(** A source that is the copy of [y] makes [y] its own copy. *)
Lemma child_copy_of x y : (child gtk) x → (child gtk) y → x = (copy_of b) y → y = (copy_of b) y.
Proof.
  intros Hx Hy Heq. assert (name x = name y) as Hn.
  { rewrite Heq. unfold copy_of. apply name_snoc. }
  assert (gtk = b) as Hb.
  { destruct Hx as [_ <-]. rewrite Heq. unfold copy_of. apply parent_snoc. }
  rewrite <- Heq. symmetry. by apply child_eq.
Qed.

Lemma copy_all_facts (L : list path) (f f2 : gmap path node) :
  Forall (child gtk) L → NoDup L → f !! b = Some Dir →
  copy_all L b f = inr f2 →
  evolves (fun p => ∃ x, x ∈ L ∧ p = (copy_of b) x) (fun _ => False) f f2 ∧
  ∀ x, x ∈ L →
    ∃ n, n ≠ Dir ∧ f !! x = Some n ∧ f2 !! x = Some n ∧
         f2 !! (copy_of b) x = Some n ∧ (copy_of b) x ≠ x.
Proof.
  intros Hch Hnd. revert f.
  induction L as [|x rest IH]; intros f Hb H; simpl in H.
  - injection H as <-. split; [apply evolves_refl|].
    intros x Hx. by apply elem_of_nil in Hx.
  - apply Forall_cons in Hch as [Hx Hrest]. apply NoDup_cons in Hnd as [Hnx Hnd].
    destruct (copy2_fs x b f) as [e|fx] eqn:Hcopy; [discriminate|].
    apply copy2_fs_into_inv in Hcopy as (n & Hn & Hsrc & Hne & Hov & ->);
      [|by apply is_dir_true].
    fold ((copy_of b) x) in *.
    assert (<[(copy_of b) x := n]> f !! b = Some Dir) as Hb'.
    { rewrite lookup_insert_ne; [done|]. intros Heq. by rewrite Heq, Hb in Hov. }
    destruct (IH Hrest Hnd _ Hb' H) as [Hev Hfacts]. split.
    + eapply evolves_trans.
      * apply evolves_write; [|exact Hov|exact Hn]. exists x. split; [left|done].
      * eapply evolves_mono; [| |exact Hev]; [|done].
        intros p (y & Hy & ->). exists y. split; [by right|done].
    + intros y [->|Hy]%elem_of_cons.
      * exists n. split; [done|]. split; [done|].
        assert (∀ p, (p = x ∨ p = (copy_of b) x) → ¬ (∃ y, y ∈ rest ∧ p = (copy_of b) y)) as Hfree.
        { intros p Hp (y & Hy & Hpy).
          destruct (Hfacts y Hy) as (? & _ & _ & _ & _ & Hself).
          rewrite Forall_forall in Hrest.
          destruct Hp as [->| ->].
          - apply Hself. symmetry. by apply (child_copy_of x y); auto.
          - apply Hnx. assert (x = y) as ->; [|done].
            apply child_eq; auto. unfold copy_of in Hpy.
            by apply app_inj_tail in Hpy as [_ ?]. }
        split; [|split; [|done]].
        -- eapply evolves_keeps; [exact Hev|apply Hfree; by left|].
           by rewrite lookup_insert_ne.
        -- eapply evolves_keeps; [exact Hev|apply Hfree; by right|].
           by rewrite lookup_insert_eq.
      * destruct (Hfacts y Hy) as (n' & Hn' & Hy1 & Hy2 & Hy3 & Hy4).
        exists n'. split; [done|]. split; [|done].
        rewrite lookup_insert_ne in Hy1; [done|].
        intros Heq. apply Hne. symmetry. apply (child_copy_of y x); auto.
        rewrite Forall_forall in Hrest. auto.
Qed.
* * *
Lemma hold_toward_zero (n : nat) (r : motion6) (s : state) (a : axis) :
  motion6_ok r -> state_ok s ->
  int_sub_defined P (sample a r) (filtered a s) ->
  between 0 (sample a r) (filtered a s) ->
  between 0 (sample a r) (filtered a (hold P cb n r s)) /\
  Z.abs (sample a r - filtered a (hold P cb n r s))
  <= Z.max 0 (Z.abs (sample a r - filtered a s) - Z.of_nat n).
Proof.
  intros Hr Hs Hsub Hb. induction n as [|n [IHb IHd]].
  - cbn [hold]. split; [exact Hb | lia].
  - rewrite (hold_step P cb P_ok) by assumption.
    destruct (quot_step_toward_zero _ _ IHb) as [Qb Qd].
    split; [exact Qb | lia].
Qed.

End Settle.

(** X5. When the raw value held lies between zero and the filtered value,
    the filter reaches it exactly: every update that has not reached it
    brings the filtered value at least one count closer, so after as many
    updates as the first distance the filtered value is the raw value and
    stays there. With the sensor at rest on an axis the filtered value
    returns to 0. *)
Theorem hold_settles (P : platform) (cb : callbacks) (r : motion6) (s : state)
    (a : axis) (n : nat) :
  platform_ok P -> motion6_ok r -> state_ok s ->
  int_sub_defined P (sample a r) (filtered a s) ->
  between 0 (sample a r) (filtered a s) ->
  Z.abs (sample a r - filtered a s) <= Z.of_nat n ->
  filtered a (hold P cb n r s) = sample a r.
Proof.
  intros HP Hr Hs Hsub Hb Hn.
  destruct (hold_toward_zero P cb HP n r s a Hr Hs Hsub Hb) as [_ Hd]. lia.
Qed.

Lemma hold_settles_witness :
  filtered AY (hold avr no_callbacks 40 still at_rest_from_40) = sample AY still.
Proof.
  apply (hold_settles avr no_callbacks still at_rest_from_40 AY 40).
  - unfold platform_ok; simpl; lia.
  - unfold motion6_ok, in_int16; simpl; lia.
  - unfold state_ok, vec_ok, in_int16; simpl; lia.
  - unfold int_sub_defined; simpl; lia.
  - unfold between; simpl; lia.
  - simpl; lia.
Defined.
* * *
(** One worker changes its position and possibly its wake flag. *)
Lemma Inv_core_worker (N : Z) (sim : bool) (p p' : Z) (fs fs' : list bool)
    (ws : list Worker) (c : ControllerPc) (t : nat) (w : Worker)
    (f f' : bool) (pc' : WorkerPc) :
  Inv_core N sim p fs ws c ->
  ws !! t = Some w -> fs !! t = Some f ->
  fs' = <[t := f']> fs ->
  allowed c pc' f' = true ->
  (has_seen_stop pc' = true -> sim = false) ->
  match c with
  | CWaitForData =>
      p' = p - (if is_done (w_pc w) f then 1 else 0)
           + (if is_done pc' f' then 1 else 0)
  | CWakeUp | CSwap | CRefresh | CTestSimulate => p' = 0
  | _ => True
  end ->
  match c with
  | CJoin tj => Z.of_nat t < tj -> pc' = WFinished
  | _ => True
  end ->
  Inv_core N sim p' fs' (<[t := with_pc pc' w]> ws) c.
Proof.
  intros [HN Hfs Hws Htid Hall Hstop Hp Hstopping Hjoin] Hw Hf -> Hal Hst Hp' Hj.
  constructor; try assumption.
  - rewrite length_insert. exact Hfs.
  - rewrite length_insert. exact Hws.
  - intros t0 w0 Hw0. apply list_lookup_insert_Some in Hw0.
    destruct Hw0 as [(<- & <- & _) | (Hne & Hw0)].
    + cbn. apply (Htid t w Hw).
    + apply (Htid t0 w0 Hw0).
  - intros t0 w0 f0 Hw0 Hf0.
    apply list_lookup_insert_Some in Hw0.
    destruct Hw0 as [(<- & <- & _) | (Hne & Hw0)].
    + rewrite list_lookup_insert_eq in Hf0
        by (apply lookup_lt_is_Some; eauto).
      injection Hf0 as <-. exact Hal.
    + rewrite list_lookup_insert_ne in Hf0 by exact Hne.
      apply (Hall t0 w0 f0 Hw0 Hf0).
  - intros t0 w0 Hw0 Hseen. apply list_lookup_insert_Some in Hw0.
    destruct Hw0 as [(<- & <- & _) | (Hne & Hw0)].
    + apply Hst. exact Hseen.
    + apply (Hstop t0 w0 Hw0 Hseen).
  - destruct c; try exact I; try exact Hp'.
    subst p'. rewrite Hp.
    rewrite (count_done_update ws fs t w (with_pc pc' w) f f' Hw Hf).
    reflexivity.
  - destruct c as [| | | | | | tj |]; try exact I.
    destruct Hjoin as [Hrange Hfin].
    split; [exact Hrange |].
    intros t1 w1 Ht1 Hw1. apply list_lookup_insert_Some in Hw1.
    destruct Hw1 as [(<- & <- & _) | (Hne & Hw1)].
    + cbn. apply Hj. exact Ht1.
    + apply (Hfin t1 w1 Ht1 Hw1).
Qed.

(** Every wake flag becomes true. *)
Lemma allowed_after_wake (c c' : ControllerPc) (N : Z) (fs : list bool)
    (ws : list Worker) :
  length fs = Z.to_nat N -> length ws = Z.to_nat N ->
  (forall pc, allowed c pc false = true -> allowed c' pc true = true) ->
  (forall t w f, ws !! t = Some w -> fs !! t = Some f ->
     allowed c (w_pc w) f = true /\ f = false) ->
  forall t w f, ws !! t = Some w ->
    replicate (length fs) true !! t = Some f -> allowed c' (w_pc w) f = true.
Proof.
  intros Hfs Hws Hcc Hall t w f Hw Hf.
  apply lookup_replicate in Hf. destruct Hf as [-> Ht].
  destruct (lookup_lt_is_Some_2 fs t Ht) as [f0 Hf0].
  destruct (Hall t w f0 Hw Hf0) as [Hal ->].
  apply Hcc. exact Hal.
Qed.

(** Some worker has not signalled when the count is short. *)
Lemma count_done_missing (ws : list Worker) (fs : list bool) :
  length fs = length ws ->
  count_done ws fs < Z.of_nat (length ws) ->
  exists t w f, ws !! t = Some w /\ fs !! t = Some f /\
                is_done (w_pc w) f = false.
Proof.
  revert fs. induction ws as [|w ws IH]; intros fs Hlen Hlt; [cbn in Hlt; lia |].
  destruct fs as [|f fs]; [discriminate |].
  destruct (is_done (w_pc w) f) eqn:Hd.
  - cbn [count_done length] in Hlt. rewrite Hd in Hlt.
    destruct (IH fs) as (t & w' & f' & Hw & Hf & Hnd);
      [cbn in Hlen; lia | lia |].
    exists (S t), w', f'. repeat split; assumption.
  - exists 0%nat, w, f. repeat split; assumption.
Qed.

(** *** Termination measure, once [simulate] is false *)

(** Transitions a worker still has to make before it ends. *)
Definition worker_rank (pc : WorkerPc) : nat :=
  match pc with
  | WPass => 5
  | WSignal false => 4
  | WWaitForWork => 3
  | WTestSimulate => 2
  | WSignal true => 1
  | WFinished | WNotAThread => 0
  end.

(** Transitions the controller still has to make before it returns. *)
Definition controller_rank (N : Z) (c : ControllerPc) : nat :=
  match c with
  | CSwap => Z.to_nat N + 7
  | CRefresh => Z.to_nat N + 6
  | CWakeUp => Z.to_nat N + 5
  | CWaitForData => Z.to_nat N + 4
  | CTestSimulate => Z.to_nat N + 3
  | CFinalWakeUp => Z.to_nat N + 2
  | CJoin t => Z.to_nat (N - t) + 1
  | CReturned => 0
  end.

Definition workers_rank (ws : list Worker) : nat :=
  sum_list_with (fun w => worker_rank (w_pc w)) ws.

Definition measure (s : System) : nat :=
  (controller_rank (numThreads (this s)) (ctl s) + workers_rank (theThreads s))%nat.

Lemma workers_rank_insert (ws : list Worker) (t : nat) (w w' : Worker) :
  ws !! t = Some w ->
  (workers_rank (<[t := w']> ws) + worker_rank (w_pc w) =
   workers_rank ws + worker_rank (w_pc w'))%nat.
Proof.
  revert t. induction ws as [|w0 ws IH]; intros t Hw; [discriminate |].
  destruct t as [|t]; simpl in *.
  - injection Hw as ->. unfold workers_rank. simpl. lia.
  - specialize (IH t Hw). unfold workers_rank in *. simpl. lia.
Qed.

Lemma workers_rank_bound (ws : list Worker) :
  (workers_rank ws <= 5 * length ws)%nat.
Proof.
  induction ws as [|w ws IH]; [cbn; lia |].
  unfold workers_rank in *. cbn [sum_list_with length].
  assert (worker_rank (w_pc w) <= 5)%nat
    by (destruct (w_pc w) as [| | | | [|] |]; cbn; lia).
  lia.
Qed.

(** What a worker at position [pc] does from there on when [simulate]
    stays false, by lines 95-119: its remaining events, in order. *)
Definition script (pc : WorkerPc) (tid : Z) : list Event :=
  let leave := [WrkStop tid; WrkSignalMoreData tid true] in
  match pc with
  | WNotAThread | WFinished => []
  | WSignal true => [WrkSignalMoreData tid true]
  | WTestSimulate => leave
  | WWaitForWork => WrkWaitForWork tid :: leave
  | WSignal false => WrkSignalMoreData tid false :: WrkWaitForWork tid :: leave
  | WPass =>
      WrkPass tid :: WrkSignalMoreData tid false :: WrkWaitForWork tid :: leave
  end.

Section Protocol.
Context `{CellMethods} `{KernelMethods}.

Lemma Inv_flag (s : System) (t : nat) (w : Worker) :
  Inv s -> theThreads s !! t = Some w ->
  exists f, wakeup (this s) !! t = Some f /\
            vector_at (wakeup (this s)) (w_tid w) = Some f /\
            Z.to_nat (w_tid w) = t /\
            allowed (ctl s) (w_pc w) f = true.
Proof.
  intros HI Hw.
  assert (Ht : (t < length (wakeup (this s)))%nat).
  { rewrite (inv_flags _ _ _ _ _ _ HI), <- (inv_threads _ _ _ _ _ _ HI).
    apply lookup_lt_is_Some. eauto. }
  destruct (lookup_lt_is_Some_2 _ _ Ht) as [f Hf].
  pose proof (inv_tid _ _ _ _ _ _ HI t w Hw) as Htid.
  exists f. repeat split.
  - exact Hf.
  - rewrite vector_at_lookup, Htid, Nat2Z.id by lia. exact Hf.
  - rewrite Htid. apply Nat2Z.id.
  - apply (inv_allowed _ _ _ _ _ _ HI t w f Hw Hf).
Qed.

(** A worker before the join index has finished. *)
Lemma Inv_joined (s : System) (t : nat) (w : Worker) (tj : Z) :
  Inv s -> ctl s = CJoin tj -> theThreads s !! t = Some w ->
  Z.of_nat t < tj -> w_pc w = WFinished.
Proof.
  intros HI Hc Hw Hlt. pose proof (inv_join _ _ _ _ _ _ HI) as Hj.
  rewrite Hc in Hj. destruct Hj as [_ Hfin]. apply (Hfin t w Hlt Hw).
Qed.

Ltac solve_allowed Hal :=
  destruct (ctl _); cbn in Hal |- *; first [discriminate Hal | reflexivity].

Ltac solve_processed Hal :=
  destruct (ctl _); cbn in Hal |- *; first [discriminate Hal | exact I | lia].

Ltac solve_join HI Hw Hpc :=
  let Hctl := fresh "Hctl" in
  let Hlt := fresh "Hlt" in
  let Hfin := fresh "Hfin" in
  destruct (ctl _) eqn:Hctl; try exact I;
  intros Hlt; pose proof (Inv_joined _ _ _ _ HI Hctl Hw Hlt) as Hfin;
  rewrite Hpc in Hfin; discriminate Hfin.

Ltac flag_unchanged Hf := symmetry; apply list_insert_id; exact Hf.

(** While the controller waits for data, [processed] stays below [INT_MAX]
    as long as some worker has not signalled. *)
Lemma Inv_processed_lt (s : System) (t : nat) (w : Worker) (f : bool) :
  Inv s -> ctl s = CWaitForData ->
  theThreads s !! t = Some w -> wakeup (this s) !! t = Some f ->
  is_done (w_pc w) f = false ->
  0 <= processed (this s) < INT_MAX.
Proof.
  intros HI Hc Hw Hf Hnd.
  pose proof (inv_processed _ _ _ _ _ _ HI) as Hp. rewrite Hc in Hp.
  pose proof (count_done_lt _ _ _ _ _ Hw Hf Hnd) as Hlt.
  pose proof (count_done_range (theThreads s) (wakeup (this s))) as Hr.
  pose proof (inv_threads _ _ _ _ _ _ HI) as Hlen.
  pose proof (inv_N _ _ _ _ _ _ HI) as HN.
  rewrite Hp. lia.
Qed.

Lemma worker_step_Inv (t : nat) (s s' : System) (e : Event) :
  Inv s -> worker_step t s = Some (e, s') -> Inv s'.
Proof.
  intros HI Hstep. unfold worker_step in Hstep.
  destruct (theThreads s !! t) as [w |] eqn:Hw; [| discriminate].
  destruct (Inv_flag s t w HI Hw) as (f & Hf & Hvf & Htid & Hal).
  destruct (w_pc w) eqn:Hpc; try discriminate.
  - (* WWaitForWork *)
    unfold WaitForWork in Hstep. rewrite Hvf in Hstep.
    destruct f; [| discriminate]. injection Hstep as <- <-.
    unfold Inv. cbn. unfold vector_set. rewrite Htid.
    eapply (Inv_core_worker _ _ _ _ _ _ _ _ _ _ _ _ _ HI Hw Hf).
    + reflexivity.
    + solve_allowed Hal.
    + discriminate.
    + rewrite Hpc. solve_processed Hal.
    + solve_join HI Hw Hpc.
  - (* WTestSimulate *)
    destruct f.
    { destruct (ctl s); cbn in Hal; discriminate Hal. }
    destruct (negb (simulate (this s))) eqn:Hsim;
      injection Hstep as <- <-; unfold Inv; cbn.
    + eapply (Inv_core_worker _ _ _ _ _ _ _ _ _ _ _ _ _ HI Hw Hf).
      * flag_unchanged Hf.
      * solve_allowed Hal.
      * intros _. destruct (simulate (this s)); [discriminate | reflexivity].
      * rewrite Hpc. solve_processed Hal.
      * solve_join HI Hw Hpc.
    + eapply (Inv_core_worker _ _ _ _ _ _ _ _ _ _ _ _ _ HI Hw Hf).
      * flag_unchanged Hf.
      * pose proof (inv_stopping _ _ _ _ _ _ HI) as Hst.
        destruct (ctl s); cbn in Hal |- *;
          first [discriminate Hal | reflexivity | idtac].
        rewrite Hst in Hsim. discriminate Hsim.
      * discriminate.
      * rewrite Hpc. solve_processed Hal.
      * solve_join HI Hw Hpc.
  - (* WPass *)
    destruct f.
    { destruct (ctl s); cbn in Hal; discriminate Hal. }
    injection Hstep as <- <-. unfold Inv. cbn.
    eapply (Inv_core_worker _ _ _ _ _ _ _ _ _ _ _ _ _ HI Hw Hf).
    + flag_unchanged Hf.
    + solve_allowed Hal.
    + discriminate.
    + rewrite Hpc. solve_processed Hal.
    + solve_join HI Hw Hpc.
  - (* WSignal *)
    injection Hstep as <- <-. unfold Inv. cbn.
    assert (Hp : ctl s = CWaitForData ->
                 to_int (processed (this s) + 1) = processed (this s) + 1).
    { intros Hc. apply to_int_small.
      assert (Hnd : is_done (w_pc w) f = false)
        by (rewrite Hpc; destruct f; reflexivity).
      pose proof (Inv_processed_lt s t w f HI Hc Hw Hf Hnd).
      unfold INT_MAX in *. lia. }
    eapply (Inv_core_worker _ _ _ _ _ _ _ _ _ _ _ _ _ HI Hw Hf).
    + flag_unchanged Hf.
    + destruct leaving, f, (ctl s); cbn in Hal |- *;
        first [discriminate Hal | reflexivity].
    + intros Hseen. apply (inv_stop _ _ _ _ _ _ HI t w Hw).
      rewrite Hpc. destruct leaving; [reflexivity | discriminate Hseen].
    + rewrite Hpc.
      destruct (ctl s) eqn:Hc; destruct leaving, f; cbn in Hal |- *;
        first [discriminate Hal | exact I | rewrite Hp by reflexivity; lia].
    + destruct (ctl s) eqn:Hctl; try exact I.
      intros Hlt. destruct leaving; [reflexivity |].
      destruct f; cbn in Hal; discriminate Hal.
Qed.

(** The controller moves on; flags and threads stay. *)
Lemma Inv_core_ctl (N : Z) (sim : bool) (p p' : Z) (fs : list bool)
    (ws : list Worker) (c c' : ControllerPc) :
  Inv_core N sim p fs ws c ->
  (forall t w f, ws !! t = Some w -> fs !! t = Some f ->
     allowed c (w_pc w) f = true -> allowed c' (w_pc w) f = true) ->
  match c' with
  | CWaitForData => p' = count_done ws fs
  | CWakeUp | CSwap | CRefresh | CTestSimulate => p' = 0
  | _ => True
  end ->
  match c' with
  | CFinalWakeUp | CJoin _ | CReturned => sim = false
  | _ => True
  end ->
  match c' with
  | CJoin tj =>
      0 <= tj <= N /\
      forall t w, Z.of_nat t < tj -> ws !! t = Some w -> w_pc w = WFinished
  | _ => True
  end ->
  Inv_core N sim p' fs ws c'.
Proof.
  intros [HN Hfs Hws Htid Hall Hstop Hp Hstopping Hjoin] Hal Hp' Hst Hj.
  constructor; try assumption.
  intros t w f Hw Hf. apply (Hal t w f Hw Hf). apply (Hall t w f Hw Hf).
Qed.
* * *
(TASK REQUIREMENTS):
Look back at the entries above. Retype the line with "(** A source", the line with "- apply Forall_cons", and all lines in between.

(EXERCISE RESULT):
(** A source that is the copy of [y] makes [y] its own copy. *)
Lemma child_copy_of x y : (child gtk) x → (child gtk) y → x = (copy_of b) y → y = (copy_of b) y.
Proof.
  intros Hx Hy Heq. assert (name x = name y) as Hn.
  { rewrite Heq. unfold copy_of. apply name_snoc. }
  assert (gtk = b) as Hb.
  { destruct Hx as [_ <-]. rewrite Heq. unfold copy_of. apply parent_snoc. }
  rewrite <- Heq. symmetry. by apply child_eq.
Qed.

Lemma copy_all_facts (L : list path) (f f2 : gmap path node) :
  Forall (child gtk) L → NoDup L → f !! b = Some Dir →
  copy_all L b f = inr f2 →
  evolves (fun p => ∃ x, x ∈ L ∧ p = (copy_of b) x) (fun _ => False) f f2 ∧
  ∀ x, x ∈ L →
    ∃ n, n ≠ Dir ∧ f !! x = Some n ∧ f2 !! x = Some n ∧
         f2 !! (copy_of b) x = Some n ∧ (copy_of b) x ≠ x.
Proof.
  intros Hch Hnd. revert f.
  induction L as [|x rest IH]; intros f Hb H; simpl in H.
  - injection H as <-. split; [apply evolves_refl|].
    intros x Hx. by apply elem_of_nil in Hx.
  - apply Forall_cons in Hch as [Hx Hrest]. apply NoDup_cons in Hnd as [Hnx Hnd].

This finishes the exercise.